The breadth and depth of his knowledge, which was truly staggering in its scope. That and his sense of wonder. It's clear to me, from what I've seen in his files and from talking with people who knew him much better than I, that he never lost the wonder that children have. The two, I'm sure, are related to each other. It lead him to make connections between and among ideas that can seem disparate upon first glance or even third or fourth glance.
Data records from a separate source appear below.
Definition require (c : bool) (reason : string) : M unit :=
  fun s => if c then Done tt s else Reverted reason s.

Definition read {A} (f : State -> A) : M A := fun s => Done (f s) s.

Definition write (f : State -> State) : M unit := fun s => Done tt (f s).

End Contract.

Arguments Done {fhe A} a s.
Arguments Reverted {fhe A} reason s.


(** ** The contract *)

Section Operations.

Context {fhe : FHE.Scheme}.

(** *** Storage writes *)

Definition set_account (a : address) (acct : LoyaltyAccount) (s : State) : State :=
  mkState (<[a := acct]> (accounts s)) (exchangeRates s) (supportedBrands s)
          (owner s) (brandList s) (events s) (aclCalls s).

Definition set_rate (k : string) (r : ExchangeRate) (s : State) : State :=
  mkState (accounts s) (<[k := r]> (exchangeRates s)) (supportedBrands s)
          (owner s) (brandList s) (events s) (aclCalls s).

Definition set_brand (b : string) (v : bool) (s : State) : State :=
  mkState (accounts s) (exchangeRates s) (<[b := v]> (supportedBrands s))
          (owner s) (brandList s) (events s) (aclCalls s).

Definition push_brand (b : string) (s : State) : State :=
  mkState (accounts s) (exchangeRates s) (supportedBrands s)
          (owner s) (brandList s ++ [b]) (events s) (aclCalls s).

Definition set_owner (o : address) (s : State) : State :=
  mkState (accounts s) (exchangeRates s) (supportedBrands s)
          o (brandList s) (events s) (aclCalls s).

Definition emit (e : Event) (s : State) : State :=
  mkState (accounts s) (exchangeRates s) (supportedBrands s)
          (owner s) (brandList s) (events s ++ [e]) (aclCalls s).

Definition acl (c : AclCall) (s : State) : State :=
  mkState (accounts s) (exchangeRates s) (supportedBrands s)
          (owner s) (brandList s) (events s) (aclCalls s ++ [c]).

(** Assignments to one field of [accounts[a]]; the other fields of the
    slot keep the value they had. *)
Definition set_encryptedPoints (a : address) (h : FHE.euint32) (s : State) : State :=
  let acct := account_at s a in
  set_account a (mkAccount h (publicPoints acct) (lastUpdated acct) (isActive acct)) s.

Definition set_publicPoints (a : address) (p : uint32) (s : State) : State :=
  let acct := account_at s a in
  set_account a (mkAccount (encryptedPoints acct) p (lastUpdated acct) (isActive acct)) s.
Definition in_range (lo hi : N) (c : ascii) : bool :=
  (N.leb lo (code c) && N.leb (code c) hi)%bool.

(** [String.prototype.toLowerCase] on Latin-1 code units: A-Z and the
    accented capitals U+00C0..U+00DE (without the multiplication sign
    U+00D7) move up by 32. *)
Definition lower_char (c : ascii) : ascii :=
  if (in_range 65 90 c
      || (in_range 192 222 c && negb (N.eqb (code c) 215)))%bool
  then ascii_of_N (code c + 32)
  else c.

Fixpoint toLowerCase (s : string) : string :=
  match s with
  | EmptyString => EmptyString
  | String c r => String (lower_char c) (toLowerCase r)
  end.

(** White space and line terminators that [parseInt] skips (those that fit
    in Latin-1): TAB, LF, VT, FF, CR, SP, NBSP. *)
Definition is_white (c : ascii) : bool :=
  (in_range 9 13 c || N.eqb (code c) 32 || N.eqb (code c) 160)%bool.

Fixpoint trim_start (s : string) : string :=
  match s with
  | String c r => if is_white c then trim_start r else s
  | EmptyString => EmptyString
  end.

(** Value of a character as a digit in the given radix. *)
Definition digit_value (radix : Z) (c : ascii) : option Z :=
  let v :=
    if in_range 48 57 c then Some (Z.of_N (code c) - 48)
    else if in_range 97 122 c then Some (Z.of_N (code c) - 87)
    else if in_range 65 90 c then Some (Z.of_N (code c) - 55)
    else None in
  match v with
  | Some d => if d <? radix then Some d else None
  | None => None
  end.

(** Longest prefix of radix digits, read as a number; [acc] is [None] until
    the first digit has been seen. *)
Fixpoint read_digits (radix : Z) (s : string) (acc : option Z) : option Z :=
  match s with
  | EmptyString => acc
  | String c r =>
      match digit_value radix c with
      | Some d =>
          read_digits radix r
            (Some (match acc with Some a => a * radix + d | None => d end))
      | None => acc
      end
  end.

Definition strip_sign (s : string) : Z * string :=
  match s with
  | String "-" r => (-1, r)
  | String "+" r => (1, r)
  | _ => (1, s)
  end.

Definition strip_hex_prefix (s : string) : Z * string :=
  match s with
  | String "0" (String "x" r) => (16, r)
  | String "0" (String "X" r) => (16, r)
  | _ => (10, s)
  end.
(** C7. What a file has beyond DefaultsTable, categories and fields, is
    in the document after load_config exactly as it was in the file; a
    save that completes leaves it in the document as it was and writes
    the whole document to the file. *)
Theorem unknown_entries_kept s :
  reachable s ->
  (fst (load_config s) = Ok tt ->
     let s' := snd (load_config s) in
     (forall c, Dict.get c DefaultsTable = None ->
        category s' c = file_category (config_file s) c)
     /\ (forall c k, table_default DefaultsTable c k = None ->
           field s' c k = file_field (config_file s) c k))
  /\ (fst (save_config_try s) = Ok tt ->
        let s' := snd (save_config_try s) in
        (exists j, document s' = Some j /\ config_file s' = Holds j)
        /\ (forall c, Dict.get c DefaultsTable = None ->
              category s' c = category s c)
        /\ (forall c k, table_default DefaultsTable c k = None ->
              field s' c k = field s c k)).
Proof.
  intros Hreach. pose proof (reachable_inv s Hreach) as Hinv. split.
  - intros Hok s'.
    destruct (load_config_returns s Hinv Hok) as (d' & Hfill & Hdoc & _ & _).
    split.
    + intros c Hc. unfold category, s'. rewrite Hdoc, file_category_entries.
      apply (fill_table_doc_other _ _ _ defaults_rows defaults_keys Hfill c Hc).
    + intros c k Hk. unfold field, s'. rewrite Hdoc, file_field_entries.
      rewrite (fill_table_doc_field _ _ _ defaults_rows defaults_keys Hfill), Hk.
      destruct (json_field c k (JObj (file_entries (config_file s)))); reflexivity.
  - intros Hok s'.
    destruct (save_config_try_returns s Hinv Hok) as (j & j' & Hd & Hd' & Hfile & Hcase).
    fold s' in Hd', Hfile. split; [eauto|].
    unfold category, field. rewrite Hd, Hd'.
    destruct j; try (subst j'; split; reflexivity).
    destruct Hcase as (Hcommit & d' & ->).
    destruct (commit_doc_frame (widget_at s) form_widgets entries) as (_ & Hother & Hfields).
    rewrite Hcommit in Hother, Hfields. cbn [snd] in Hother, Hfields.
    split.
    + intros c Hc. cbn [json_category]. apply Hother.
      intros fs Hin. apply (form_fields_in_table c fs Hin Hc).
    + intros c k Hk. destruct (Hfields c k) as [H | (fs & w & x & Hc & Hkw & _)];
        [exact H|].
      destruct (form_control_default c fs k w Hc Hkw) as [v Hv]. congruence.
Qed.

Lemma unknown_entries_kept_witness :
  category (snd (load_config (built_window f_partial true))) "version"
    = Some (JInt 7)
  /\ field (snd (load_config (built_window f_partial true))) "extra" "note"
       = Some (JStr "kept")
  /\ field (snd (save_config_try (snd (load_config (built_window f_partial true)))))
       "extra" "note" = Some (JStr "kept").
Proof.
  pose proof (unknown_entries_kept _ (reachable_built f_partial true)) as [Hload _].
  destruct Hload as [Hcat Hfield]; [vm_compute; reflexivity|].
  pose proof (unknown_entries_kept _
                (reachable_perform DoLoad _ (reachable_built f_partial true)))
    as [_ Hsave].
  cbn [perform] in Hsave.
  destruct Hsave as (_ & _ & Hkept); [vm_compute; reflexivity|].
  split; [|split].
  - rewrite Hcat by reflexivity. vm_compute. reflexivity.
  - rewrite Hfield by reflexivity. vm_compute. reflexivity.
  - rewrite Hkept by reflexivity. rewrite Hfield by reflexivity.
    vm_compute. reflexivity.
Defined.

(* ===================================================================== *)
(** ** The commit of a running program *)
(* ===================================================================== *)

Lemma commit_document s d :
  inv s -> document s = Some (JObj d) ->
  fst (commit s) = fst (commit_doc (widget_at s) form_widgets d)
  /\ document (snd (commit s))
     = Some (JObj (snd (commit_doc (widget_at s) form_widgets d)))
  /\ ui (snd (commit s)) = ui s /\ env (snd (commit s)) = env s.
Proof.
  intros [Hwf Hui] Hdoc. destruct (document_object _ _ Hdoc) as (r & Hcfg & <-).
  destruct (commit_sim s r Hwf Hcfg) as [Hres H].
  rewrite (ui_ok_widgets s Hui) in Hres, H.
  split; [exact Hres|]. split; [eapply holds_document, H|]. split; apply H.
Qed.

(** The control of a field in the form. *)
Definition control (ws : list (string * wentry)) (c k : string) : option wid :=
  match Dict.get c ws with
  | Some (Fields fs) => Dict.get k fs
  | _ => None
  end.

Lemma control_In ws c k w :
  control ws c k = Some w ->
  exists fs, In (c, Fields fs) ws /\ In (k, w) fs.
Proof.
  unfold control. destruct (Dict.get c ws) as [[w' | fs] |] eqn:Hc; try discriminate.
  intros Hk. exists fs. split; apply get_In; assumption.
Qed.

Lemma In_control c fs k w :
  In (c, Fields fs) form_widgets -> In (k, w) fs -> control form_widgets c k = Some w.
Proof.
  intros Hc Hk. unfold control. rewrite (In_get c (Fields fs) form_widgets form_keys Hc).
  apply In_get; [eapply form_fields_keys, Hc | exact Hk].
Qed.

(** In a running program every category that has controls is a
    dictionary of the document. *)
Lemma running_category c fs d :
  populated DefaultsTable d -> In (c, Fields fs) form_widgets ->
  exists cur, Dict.get c d = Some (JObj cur).
Proof.
  intros Hp Hc. destruct (form_fields_category c fs Hc) as (_ & fields & Hf & _).
  destruct (Hp c fields Hf) as (cur & Hcur & _). eauto.
Qed.

(** A commit that completes, in a running program: every control was
    read, and its field holds what was read. *)
Lemma commit_reads s c k w :
  running s -> control (widgets s) c k = Some w -> fst (commit s) = Ok tt ->
  match read_control (widget_at s w) with
  | Value x => field (snd (commit s)) c k = Some x
  | Skip => field (snd (commit s)) c k = field s c k
  | Bad => False
  end.
Proof.
  intros Hrun Hctl Hok.
  destruct (running_good s Hrun) as [Hinv (d & Hdoc & Hs & Hp)].
  rewrite (ui_ok_widgets s (proj2 Hinv)) in Hctl.
  destruct (control_In _ _ _ _ Hctl) as (fs & Hc & Hk).
  destruct (commit_document s d Hinv Hdoc) as (Hres & Hdoc' & _).
  rewrite Hok in Hres. symmetry in Hres.
  destruct (running_category c fs d Hp Hc) as (cur & Hcur).
  pose proof (commit_doc_ok (widget_at s) form_widgets form_keys form_fields_keys
                d Hres c fs k w cur Hc Hk Hcur) as H.
  unfold field. rewrite Hdoc', Hdoc.
  destruct (read_control (widget_at s w)); try exact H.
  rewrite H. cbn [json_field]. rewrite Hcur. reflexivity.
Qed.

Lemma is_empty_true s : Text.is_empty s = true -> s = "".
Proof. destruct s; [reflexivity | discriminate]. Qed.

(** The window of a first run: no file, the form built and loaded. *)
Definition first_run : MainWindow :=
  snd (__init__ (fresh_window Missing true)).

Lemma running_first_run : running first_run.
Proof. apply (running_init Missing true). vm_compute. reflexivity. Qed.

(** The line edits of [money.starting_money] and of
    [general.autosave_interval_ms], and an edit of each. *)
Definition edit_starting_money : wid := 14%nat.
Definition edit_autosave : wid := 10%nat.

(** C6. In a commit that completes, a text control whose text is empty
    gives its field the value 0, and a text control whose text is not
    empty gives its field the integer the text parses to.  (The text is
    stripped first, so a text of white space alone gives 0 as well.) *)
Theorem commit_text_control s c fs k w txt :
  running s ->
  Dict.get c (widgets s) = Some (Fields fs) -> Dict.get k fs = Some w ->
  cls (widget_at s w) = QLineEdit -> text (widget_at s w) = Text txt ->
  fst (commit s) = Ok tt ->
  (txt = "" -> field (snd (commit s)) c k = Some (JInt 0))
  /\ (forall n, txt <> "" -> Text.py_int txt = Some n ->
        field (snd (commit s)) c k = Some (JInt n))
  /\ (Text.strip txt = "" -> field (snd (commit s)) c k = Some (JInt 0)).
Proof.
  intros Hrun Hc Hk Hcls Htxt Hok.
  assert (Hctl : control (widgets s) c k = Some w).
  { unfold control. rewrite Hc. exact Hk. }
  pose proof (commit_reads s c k w Hrun Hctl Hok) as H.
  unfold read_control in H. rewrite Hcls, Htxt in H. cbn [entered] in H.
  split; [|split].
  - intros ->. exact H.
  - intros n Hne Hn.
    destruct (Text.is_empty (Text.strip txt)) eqn:He.
    + apply is_empty_true in He. unfold Text.py_int in Hn. rewrite He in Hn.
      discriminate.
    + rewrite Text.py_int_strip, Hn in H. exact H.
  - intros He. rewrite He in H. exact H.
Qed.

Lemma commit_text_control_witness :
  field (snd (commit (run [DoType edit_starting_money ""; DoType edit_autosave " 42"]
                        first_run)))
    "money" "starting_money" = Some (JInt 0)
  /\ field (snd (commit (run [DoType edit_starting_money ""; DoType edit_autosave " 42"]
                           first_run)))
       "general" "autosave_interval_ms" = Some (JInt 42).
Proof.
  set (s := run [DoType edit_starting_money ""; DoType edit_autosave " 42"] first_run).
  assert (Hrun : running s).
  { unfold s, run. cbn [fold_left].
    apply running_step; [|discriminate].
    apply running_step; [|discriminate].
    apply running_first_run. }
  assert (Hok : fst (commit s) = Ok tt) by (vm_compute; reflexivity).
  split.
  - refine (proj1 (commit_text_control s "money"
       [("starting_money", 14%nat); ("money_per_minute_amount", 17%nat);
        ("money_per_minute_interval_ms", 20%nat); ("cool_message_interval_ms", 23%nat)]
       "starting_money" edit_starting_money "" Hrun _ _ _ _ Hok) eq_refl);
      vm_compute; reflexivity.
  - refine (proj1 (proj2 (commit_text_control s "general"
       [("autosave_interval_ms", 10%nat)]
       "autosave_interval_ms" edit_autosave " 42" Hrun _ _ _ _ Hok)) 42 _ _);
      try (vm_compute; reflexivity).
    discriminate.
Defined.

(** A first run in which the user has typed [5] for the autosave interval
    and [abc] for the starting money. *)
Definition s_abc : MainWindow :=
  run [DoType edit_starting_money "abc"; DoType edit_autosave "5"] first_run.

(** The same text without any typing of it: the file holds a string where
    an amount is expected, load_config shows it in the line edit, and the
    user then edits the autosave interval. *)
Definition f_abc : file_state :=
  Holds (JObj [("money", JObj [("starting_money", JStr "abc")])]).
Definition s_abc_loaded : MainWindow :=
  run [DoType edit_autosave "5"] (snd (__init__ (fresh_window f_abc true))).

(** C2, as stated, fails: the commit writes into the document as it goes,
    category after category in the order of the form, and nothing is
    rolled back when a later text is not an integer. Here [general] is
    committed before [money] raises. *)
Lemma commit_not_atomic :
  (fst (commit s_abc) = Raise ValueError
   /\ field s_abc "general" "autosave_interval_ms" = Some (JInt 120000)
   /\ field (snd (commit s_abc)) "general" "autosave_interval_ms" = Some (JInt 5)
   /\ document (snd (commit s_abc)) <> document s_abc
   /\ document (snd (save_config s_abc)) <> document s_abc)
  /\ (fst (__init__ (fresh_window f_abc true)) = Ok tt
      /\ fst (commit s_abc_loaded) = Raise ValueError
      /\ field s_abc_loaded "general" "autosave_interval_ms" = Some (JInt 120000)
      /\ field (snd (save_config s_abc_loaded)) "general" "autosave_interval_ms"
         = Some (JInt 5)).
Proof.
  assert (Hf : forall d d' : option json, d = d' ->
            match d with
            | Some j => json_field "general" "autosave_interval_ms" j
            | None => None
            end
            = match d' with
              | Some j => json_field "general" "autosave_interval_ms" j
              | None => None
              end).
  { intros d d' ->. reflexivity. }
  split.
  - split; [vm_compute; reflexivity|]. split; [vm_compute; reflexivity|].
    split; [vm_compute; reflexivity|].
    split; intros H; apply Hf in H; vm_compute in H; discriminate.
  - split; [vm_compute; reflexivity|]. split; [vm_compute; reflexivity|].
    split; vm_compute; reflexivity.
Qed.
One example: As part of processing the collection, I had to flip through every single page of the 1000+ books and periodicals he had in his rooms to note any annotations, gift inscriptions, inserts, etc. Sometimes it was fascinating, but it was also quite boring. Any way, I was excited when I came across Ong's copy of J.R.R. Tolkien and E.V. Gordon's edition Sir Gawain and the Green Knight, which I was sure he used as a textbook while at Harvard. I was looking forward to seeing what he'd written in the book. I opened it up and inserted at the title page was an old newspaper advertisement for the Green Giant brand frozen corn. The advertisement was a picture of the Green Giant holding a package of the corn and the caption read "Frozen corn-on-the-cob that tastes like fresh? Shucks, yes!" Beside the caption Ong had written "Live even though it's dead." Now as a medievalist and one who loves the poem Sir Gawain and the Green Knight, I've long known that Green Knight has his origins in the Green Man legends, and having learned about the Green Man, I'd made the connection between the Green Man and the Green Giant of Green Giant brand frozen vegetables. I'd just never thought at the same time about the Green Giant company and their "fresh frozen" vegetables and the Green Knight who doesn't die even though his head has been chopped off.

When I opened the book and saw the ad, I immediately burst out laughing, and when I read what Fr. Ong had written, I laughed even harder. Until that moment, I had never made the connection Fr. Ong had made. For me, frozen vegetables and Middle English literature just don't cross mental pathways. But they clearly did for Fr. Ong, and I think it did so because of that sense of wonder.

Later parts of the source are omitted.